The asset sales raised over €1.1 million. They owed banks and Revenue €850,000. It was, the figures suggest, a “positive liquidation”.

Not only is Revenue getting the McPartland’s €250,000 back taxes, it also gets a €129,000 capital gains tax bonus from the pub sale. ACC got paid, as did BoI and the Alliance Taverns creditors.

Any surplus was eaten up with fees for the liquidator, the receivers, the pub management company, the liquidator-receiver legal battle fees and estate agent and consultant fees.

The McPartlands claimed the audited accounts showed they were owed €80,000 in directors loans, but they do not have a “proven claim” and so get nothing. Revenue is still chasing them for the repayment of personal tax allowances from their time as directors of Alliance.

‘They were at the back of the queue’

Revenue, the banks and Grant Thornton all declined to comment in response to highly detailed queries about the McPartlands’ account.

Ryan spoke to defend his actions vigorously and insisted he is “not unsympathetic” to the McPartlands.
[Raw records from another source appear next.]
(* ===== verification/Utf8.v ===== *)
(** Rust strings: byte sequences that are well-formed UTF-8.

    [String::from_utf8] of the standard library, as the code uses it: the
    bytes are kept when they are well-formed (Unicode 15, table 3-7) and an
    error otherwise. *)

From stdpp Require Import base list numbers.
From Stdlib Require Import NArith Lia.
From S2P Require Import Prelude AsyncIO.

(** [lo <= b <= hi] *)
Definition in_range (lo hi : N) (b : byte) : bool :=
  (lo <=? byte_val b)%N && (byte_val b <=? hi)%N.

(** A continuation byte, 80..BF. *)
Definition cont (b : byte) : bool := in_range 128 191 b.

(** The allowed second byte after a three-byte lead and after a four-byte lead. *)
Definition second3 (b0 b1 : byte) : bool :=
  if (byte_val b0 =? 224)%N then in_range 160 191 b1
  else if (byte_val b0 =? 237)%N then in_range 128 159 b1
  else cont b1.

Definition second4 (b0 b1 : byte) : bool :=
  if (byte_val b0 =? 240)%N then in_range 144 191 b1
  else if (byte_val b0 =? 244)%N then in_range 128 143 b1
  else cont b1.

Fixpoint utf8_valid (bs : bytes) : bool :=
  match bs with
  | [] => true
  | b0 :: t0 =>
      if in_range 0 127 b0 then utf8_valid t0
      else match t0 with
      | [] => false
      | b1 :: t1 =>
          if in_range 194 223 b0 then cont b1 && utf8_valid t1
          else match t1 with
          | [] => false
          | b2 :: t2 =>
              if in_range 224 239 b0 then second3 b0 b1 && cont b2 && utf8_valid t2
              else match t2 with
              | [] => false
              | b3 :: t3 =>
                  in_range 240 244 b0 && second4 b0 b1 && cont b2 && cont b3
                  && utf8_valid t3
              end
          end
      end
  end.

(** [String::from_utf8] *)
Definition string_from_utf8 (bs : bytes) : Result bytes :=
  if utf8_valid bs then Ok bs else Err EFromUtf8.

Definition is_ascii (bs : bytes) : bool := forallb (in_range 0 127) bs.

Lemma string_from_utf8_valid bs : utf8_valid bs = true → string_from_utf8 bs = Ok bs.
Proof. intros H. unfold string_from_utf8. by rewrite H. Qed.

Lemma string_from_utf8_ok bs s : string_from_utf8 bs = Ok s → s = bs ∧ utf8_valid bs = true.
Proof. unfold string_from_utf8. by destruct (utf8_valid bs) eqn:E; intros; simplify_eq. Qed.

(** ASCII text, such as the hexadecimal digests, is a valid string. *)
Lemma ascii_utf8_valid bs : is_ascii bs = true → utf8_valid bs = true.
Proof.
  induction bs as [|b bs IH]; [done|]. unfold is_ascii. cbn [forallb utf8_valid].
  intros [-> H]%andb_prop. by apply IH.
Qed.

#[export] Hint Resolve string_from_utf8_valid ascii_utf8_valid : dsync.

(** "h" "é" "🌍" and two ill-formed sequences: an overlong form, a surrogate. *)
Example utf8_samples :
  utf8_valid (byte_of <$> [104; 195; 169; 240; 159; 140; 141]%N) = true
  ∧ utf8_valid (byte_of <$> [192; 175]%N) = false
  ∧ utf8_valid (byte_of <$> [237; 160; 128]%N) = false.
Proof. vm_compute. auto. Qed.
He highlighted the costs of a liquidation and two receiverships on the business: “They were at the back of the queue,” he acknowledges.

The McPartlands were further aggrieved when The Irish Times informed them the final receivership disbursements have been made to the liquidator by Grant Thornton, which Ryan confirmed. The liquidation closing off, which the McPartlands say is important for their current dealings with Revenue, will happen “in a month or two”.

“Imagine hearing that kind of news second hand... again we have no voice,” says Eileen.

Seamus is angry that, as he sees it, his disability was never properly taken into account by Revenue when facilitating negotiations. He is angry that his reputation was brought into question, although he was vindicated in court.

He is upset at the effects over 13 years on his wife and children, and he is upset that, as a publican, the problems obtaining Revenue tax clearance certs caused such obvious damage.

“People on the street think this happened because I bought a load of land, and I didn’t,” he says. “Things happened. We tried our best, and we were vulnerable. Everybody else got to stay behind a process, but we were pushed out front and centre. Don’t get sick or disabled in this country if you own a business.”